*Requirement*:
Set down exactly the lines in the records below that run from the line with "Definition load_alone : Object" to the line with "intros [H|H]; [by", inclusive, and nothing more.

*Information provided*:
(* ===== verification/ThreadsWitness.v ===== *)
(** * Threads that share a client: witnesses, and what the locks do not cover

    The properties of [SimpleTalk], [SimpleHomes] and [SimpleGuards] at two
    threads on the sample network; and three interleavings the source does not
    exclude: the frame caches are written under two different mutexes,
    [_multi_space] is read and written under none, and two threads that both call
    [open] each connect. *)
From stdpp Require Import functions.
From S2P Require Import Prelude CxxString Effects Sockets RecvBuf Barrier Uri Atomese.
From S2P Require Import Samples ListUtils SimpleStorage SimpleIO SimpleSafety.
From S2P Require Import SimpleSync FdTable SampleServer SampleNet SimpleWitness.
From S2P Require Import Threads SimpleThreads SimpleTalk SimpleHomes SimpleGuards SimpleRaces.

(** ** The sample *)

#[local] Instance net_sockets : Sockets table := table_sockets answers.
#[local] Instance net_server : SyncServer net_sockets 100 := table_server 100 answers answers_ok.
#[local] Instance net_fds : FdTable net_sockets := table_fds answers.

Abbreviation Object := (CogSimpleStorage (W := table) (Heap := store)).
Abbreviation Pool := (pool (act (W := table) (Heap := store)) simple_lock Z Object).
Abbreviation Prog := (prog (act (W := table) (Heap := store)) simple_lock).

#[local] Instance sample_handler : Handler act (comm table) Object :=
  simple_handler (AT := store_atomese) 100.

Definition object (fd : Z) (net : table) : Object :=
  mkSimple net heap0 local_uri (Some 0) local_uri fd false ∅ ∅ false false 1 [].

(** Two threads, each with its generator. *)
Definition two_threads (s : Object) : Pool :=
  mkPool s [mkThread 1%Z [] Idle; mkThread 2%Z [] Idle].

Definition the_call (o : simple_op (AT := store_atomese)) : Prog :=
  match op_code (AT := store_atomese) (W := table) 100 o with
  | Some c => flatten c (fun _ => Return)
  | None => Return
  end.

(** The pool after some moves. *)
Definition after (ms : list (move (act (W := table) (Heap := store)) simple_lock)) (p : Pool)
    : list (nat * comm table) * Pool :=
  match play ms p with Some r => r | None => ([], p) end.

Definition plays ms (p : Pool) : bool := match play ms p with Some _ => true | None => false end.

Lemma after_runs calls ms (p : Pool) :
  Forall (only calls) ms -> plays ms p = true -> runs calls p (after ms p).1 (after ms p).2.
Proof.
  unfold plays, after. intros Hms Hp. destruct (play ms p) as [[tr q]|] eqn:H; [|done].
  apply (play_runs calls p ms p [] tr q); [done|apply runs_start|done].
Defined.

Lemma is_call o (s : Object) : locked_op o = true -> simple_call 100 s (the_call o).
Proof.
  intros Ho. unfold simple_call, the_call. exists o.
  destruct (op_code 100 o) as [c|] eqn:Hc; [by exists c|by destruct o].
Defined.

Definition turns (i n : nat) : list (move (act (W := table) (Heap := store)) simple_lock) :=
  Nat.iter n (cons (Turn i)) [].

Lemma turns_only (calls : Object -> Prog -> Prop) i n : Forall (only calls) (turns i n).
Proof. induction n; [apply Forall_nil_2|]. by apply Forall_cons_2. Qed.

Definition started : Pool := two_threads (object 5 {[5%Z := []]}).

Lemma started_rest : at_rest started.
Proof.
  split; [|done]. intros [|[|i]] t Hi; [by injection Hi as <-..|done].
Defined.

Definition Load : simple_op (AT := store_atomese) := OpLoadValue (AT := store_atomese) 2 4.
Definition Store : simple_op (AT := store_atomese) := OpStoreAtom (AT := store_atomese) 10.

(** Thread 0 has sent its request, and thread 1 waits for [_mtx]. *)
Definition overlapped : list (move (act (W := table) (Heap := store)) simple_lock) :=
  [Call 0 (the_call Load); Call 1 (the_call Store);
   Turn 0; Turn 1; Turn 0; Turn 1; Turn 0; Turn 1; Turn 1; Turn 1; Turn 1; Turn 1; Turn 1;
   Turn 1; Turn 1; Turn 1; Turn 1].

Lemma overlapped_plays : plays overlapped started = true.
Proof. vm_compute. reflexivity. Qed.

Definition overlap : Pool := (after overlapped started).2.

Lemma overlap_runs : runs (simple_call 100) started (after overlapped started).1 overlap.
Proof.
  apply after_runs; [|exact overlapped_plays].
  repeat first [apply Forall_nil_2 | apply Forall_cons_2; [first [exact I | by intros s; apply is_call]|]].
Qed.

Lemma started_sync : in_sync 100 started.(shared).
Proof. vm_compute. reflexivity. Qed.

(** ** The properties of the pool *)

Lemma one_conversation_witness :
  (paired 100 (after overlapped started).1 /\ in_sync 100 overlap.(shared)) \/
  (exists tr0 i m w, (after overlapped started).1 = tr0 ++ [(i, Said m w)] /\ paired 100 tr0 /\
     expects_reply m = true /\ has_lock overlap i LMtx).
Proof.
  exact (one_conversation (AT := store_atomese) 100 started _ overlap started_rest started_sync overlap_runs).
Defined.





Definition load_alone : Object := (run_op (AT := store_atomese) 100 Load (object 5 {[5%Z := []]})).2.

Lemma load_alone_run : run_op 100 Load (object 5 {[5%Z := []]}) = (Ok tt, load_alone).
Proof.
  refine (run_fst (run_op (AT := store_atomese) 100 Load) (object 5 {[5%Z := []]}) tt _).
  vm_compute. reflexivity.
Qed.

Lemma calls_are_operations_witness :
  exists c, op_code 100 Load = Some c /\
    rtc some_turn (alone (object 5 {[5%Z := []]}) [] (Running (flatten c (fun _ => Return))))
      (alone load_alone [] Idle).
Proof.
  refine (calls_are_operations (AT := store_atomese) 100 Load (object 5 {[5%Z := []]}) (Ok tt) load_alone
    eq_refl load_alone_run _).
  left. by exists tt.
Defined.

(** ** No undefined behaviour *)

Lemma st_set_homes h k v (w : store) : more_homes (AT := store_atomese) w (st_set h k v w).
Proof. by split. Qed.

Lemma st_add_homes a h (w : store) : more_homes (AT := store_atomese) w (st_add a h w).2.
Proof.
  unfold st_add. destruct a as [a|]; [|by split]. destruct (st_homes w !! h) as [b|] eqn:Hh; [by split|].
  assert (forall h', homed (AT := store_atomese) w h' ->
    homed (AT := store_atomese) (mkStore (st_values w) (<[h := a]> (st_homes w))
      (<[a := default [] (st_spaces w !! a) ++ [h]]> (st_spaces w))) h') as Hhome.
  { intros h' H. unfold homed in *. cbn in *. destruct (decide (h' = h)) as [->|Hne];
      [by rewrite lookup_insert_eq|by rewrite lookup_insert_ne]. }
  split; [exact Hhome|]. intros Hl b h'. cbn. destruct (decide (b = a)) as [->|Hne].
  - rewrite lookup_insert_eq. cbn. rewrite elem_of_app, list_elem_of_singleton.
    intros [H|H]; [by apply Hhome, (Hl a)|]. rewrite H. unfold homed. cbn. by rewrite lookup_insert_eq.
  - rewrite lookup_insert_ne by done. intros H. by apply Hhome, (Hl b).
Qed.

#[local] Instance store_homes : HomesStay store_atomese.
Proof.
  split; intros; cbn; first [apply st_set_homes | apply st_add_homes | exact same_homes
    | unfold st_decode_frame; destruct (parse_code _ _); exact same_homes].
Qed.














(** ** What the mutexes do not cover *)

Definition Dag : simple_op (AT := store_atomese) := OpLoadFrameDAG (AT := store_atomese).

(** Thread 1 is in [cacheFrame] with [_mtx_frame], thread 0 in [loadFrameDAG] with
    [_mtx]. *)
Definition racing : list (move (act (W := table) (Heap := store)) simple_lock) :=
  [Call 0 (the_call Dag); Call 1 (the_call Store)] ++ turns 1 17 ++ turns 0 4.

Lemma racing_only : Forall (only (simple_call 100)) racing.
Proof.
  apply Forall_app. split; [|apply Forall_app; split; apply turns_only].
  repeat first [apply Forall_nil_2 | apply Forall_cons_2; [by intros s; apply is_call|]].
Qed.

(** The test of [race], evaluated. *)
Definition conflicts (m : member) (a b : access member) : bool :=
  match a, b with
  | Writes x, Writes y | Writes x, Reads y | Reads x, Writes y =>
      bool_decide (x = m) && bool_decide (y = m)
  | Reads _, Reads _ => false
  end.

Definition races (m : member) (p : Pool) (i j : nat) : bool :=
  match p.(threads) !! i, p.(threads) !! j with
  | Some t, Some u =>
      existsb (fun a => existsb (conflicts m a) (accesses_next u)) (accesses_next t)
  | _, _ => false
  end.

Lemma conflicts_conflict m a b : conflicts m a b = true -> conflict m a b.
Proof.
  destruct a, b; cbn; try done; intros [->%bool_decide_eq_true ->%bool_decide_eq_true]%andb_true_iff;
    unfold conflict; auto.
Qed.

Lemma races_race m p i j : i <> j -> races m p i j = true -> race m p i j.
Proof.
  unfold races, race. intros Hne. split; [done|].
  destruct (threads p !! i) as [t|]; [|done]. destruct (threads p !! j) as [u|]; [|done].
  apply existsb_exists in H as (a & Ha & (b & Hb & Hc)%existsb_exists).
  exists t, u, a, b. split_and!; try done; [by apply list_elem_of_In..|by apply conflicts_conflict].
Qed.

(** Thread [i] holds the mutex [l]. *)
Definition holds_lock (i : nat) (l : simple_lock) (p : Pool) : bool :=
  match p.(threads) !! i with Some t => bool_decide (l ∈ t.(holds)) | None => false end.

Lemma holds_has_lock i l p : holds_lock i l p = true -> has_lock p i l.
Proof.
  unfold holds_lock, has_lock. destruct (threads p !! i) as [t|]; [|done].
  intros H%bool_decide_eq_true. by exists t.
Qed.

(** The frame caches are written under two different mutexes: [cacheFrame]
    and [kill_data] hold [_mtx_frame], while the decoders of [loadFrameDAG] and
    of the fetched lists write to [_fid_map] under [_mtx] alone.  Two threads
    that load the frame graph and store an atom come to a point where both
    write to the map next. *)
Theorem frame_maps_race :
  exists p tr p', at_rest p /\ in_sync 100 p.(shared) /\
    runs (simple_call 100) p tr p' /\ race MFidMap p' 0 1 /\
    has_lock p' 0 LMtx /\ has_lock p' 1 LMtxFrame.
Proof.
  exists started, (after racing started).1, (after racing started).2.
  split; [exact started_rest|]. split; [exact started_sync|]. split.
  - apply after_runs; [exact racing_only|]. vm_compute. reflexivity.
  - split; [apply races_race; [done|vm_compute; reflexivity]|].
    split; apply holds_has_lock; vm_compute; reflexivity.
Qed.

(** Two threads that store atoms: one is about to read [_multi_space] for its
    message, the other to set it. *)
Definition storing_both : list (move (act (W := table) (Heap := store)) simple_lock) :=
  [Call 0 (the_call Store); Call 1 (the_call Store)] ++ turns 1 3.

Theorem multi_space_race :
  exists p tr p', at_rest p /\ in_sync 100 p.(shared) /\
    runs (simple_call 100) p tr p' /\ race MMulti p' 0 1.
Proof.
  exists started, (after storing_both started).1, (after storing_both started).2.
  split; [exact started_rest|]. split; [exact started_sync|]. split.
  - apply after_runs; [|vm_compute; reflexivity]. apply Forall_app. split; [|apply turns_only].
    repeat first [apply Forall_nil_2 | apply Forall_cons_2; [by intros s; apply is_call|]].
  - apply races_race; [done|vm_compute; reflexivity].
Qed.

(** Two threads that call [open] at once: each looks at the descriptor, then
    both connect. *)
Definition open_prog : Prog := flatten (open_code (AT := store_atomese) 100) (fun _ => Return).

Definition offline : Pool := two_threads (object (-1) ∅).

Definition both_opening : list (move (act (W := table) (Heap := store)) simple_lock) :=
  [Call 0 open_prog; Call 1 open_prog; Turn 0; Turn 1] ++ turns 0 4 ++ turns 1 4.

Definition both_open : Pool := (after both_opening offline).2.

Lemma both_open_runs : runs (fun _ pr => pr = open_prog) offline (after both_opening offline).1 both_open.
Proof.
  apply after_runs; [|vm_compute; reflexivity].
  apply Forall_app. split; [|apply Forall_app; split; apply turns_only].
  repeat first [apply Forall_nil_2 | apply Forall_cons_2; [done|]].
Qed.

(** Two descriptors are open, and the client knows one. *)
Lemma both_open_descriptors :
  dom both_open.(shared).(world) = {[3%Z; 4%Z]} /\ both_open.(shared).(_sockfd) = 4%Z.
Proof. split; vm_compute; reflexivity. Qed.

Definition opened_once : Object := (locked_open (AT := store_atomese) 100 (object (-1) ∅)).2.
Definition opened_twice : Object := (locked_open (AT := store_atomese) 100 opened_once).2.

Lemma opened_once_run : locked_open 100 (object (-1) ∅) = (Ok tt, opened_once).
Proof.
  refine (run_fst (locked_open (AT := store_atomese) 100) (object (-1) ∅) tt _). vm_compute. reflexivity.
Qed.
Lemma opened_twice_run : locked_open 100 opened_once = (Ok tt, opened_twice).
Proof.
  refine (run_fst (locked_open (AT := store_atomese) 100) opened_once tt _). vm_compute. reflexivity.
Qed.

Lemma second_open_leaks_witness :
  (0 < opened_once.(_sockfd))%Z /\ opened_once.(_sockfd) ∈ fds opened_twice.(world) /\
  opened_twice.(_sockfd) <> opened_once.(_sockfd).
Proof.
  exact (second_open_leaks (AT := store_atomese) 100 (table_socket_nonzero answers) (object (-1) ∅)
    opened_once opened_twice uri_ok_local opened_once_run opened_twice_run).
Defined.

*Answer below*:
Definition load_alone : Object := (run_op (AT := store_atomese) 100 Load (object 5 {[5%Z := []]})).2.

Lemma load_alone_run : run_op 100 Load (object 5 {[5%Z := []]}) = (Ok tt, load_alone).
Proof.
  refine (run_fst (run_op (AT := store_atomese) 100 Load) (object 5 {[5%Z := []]}) tt _).
  vm_compute. reflexivity.
Qed.

Lemma calls_are_operations_witness :
  exists c, op_code 100 Load = Some c /\
    rtc some_turn (alone (object 5 {[5%Z := []]}) [] (Running (flatten c (fun _ => Return))))
      (alone load_alone [] Idle).
Proof.
  refine (calls_are_operations (AT := store_atomese) 100 Load (object 5 {[5%Z := []]}) (Ok tt) load_alone
    eq_refl load_alone_run _).
  left. by exists tt.
Defined.

(** ** No undefined behaviour *)

Lemma st_set_homes h k v (w : store) : more_homes (AT := store_atomese) w (st_set h k v w).
Proof. by split. Qed.

Lemma st_add_homes a h (w : store) : more_homes (AT := store_atomese) w (st_add a h w).2.
Proof.
  unfold st_add. destruct a as [a|]; [|by split]. destruct (st_homes w !! h) as [b|] eqn:Hh; [by split|].
  assert (forall h', homed (AT := store_atomese) w h' ->
    homed (AT := store_atomese) (mkStore (st_values w) (<[h := a]> (st_homes w))
      (<[a := default [] (st_spaces w !! a) ++ [h]]> (st_spaces w))) h') as Hhome.
  { intros h' H. unfold homed in *. cbn in *. destruct (decide (h' = h)) as [->|Hne];
      [by rewrite lookup_insert_eq|by rewrite lookup_insert_ne]. }
  split; [exact Hhome|]. intros Hl b h'. cbn. destruct (decide (b = a)) as [->|Hne].
  - rewrite lookup_insert_eq. cbn. rewrite elem_of_app, list_elem_of_singleton.
    intros [H|H]; [by apply Hhome, (Hl a)|]. rewrite H. unfold homed. cbn. by rewrite lookup_insert_eq.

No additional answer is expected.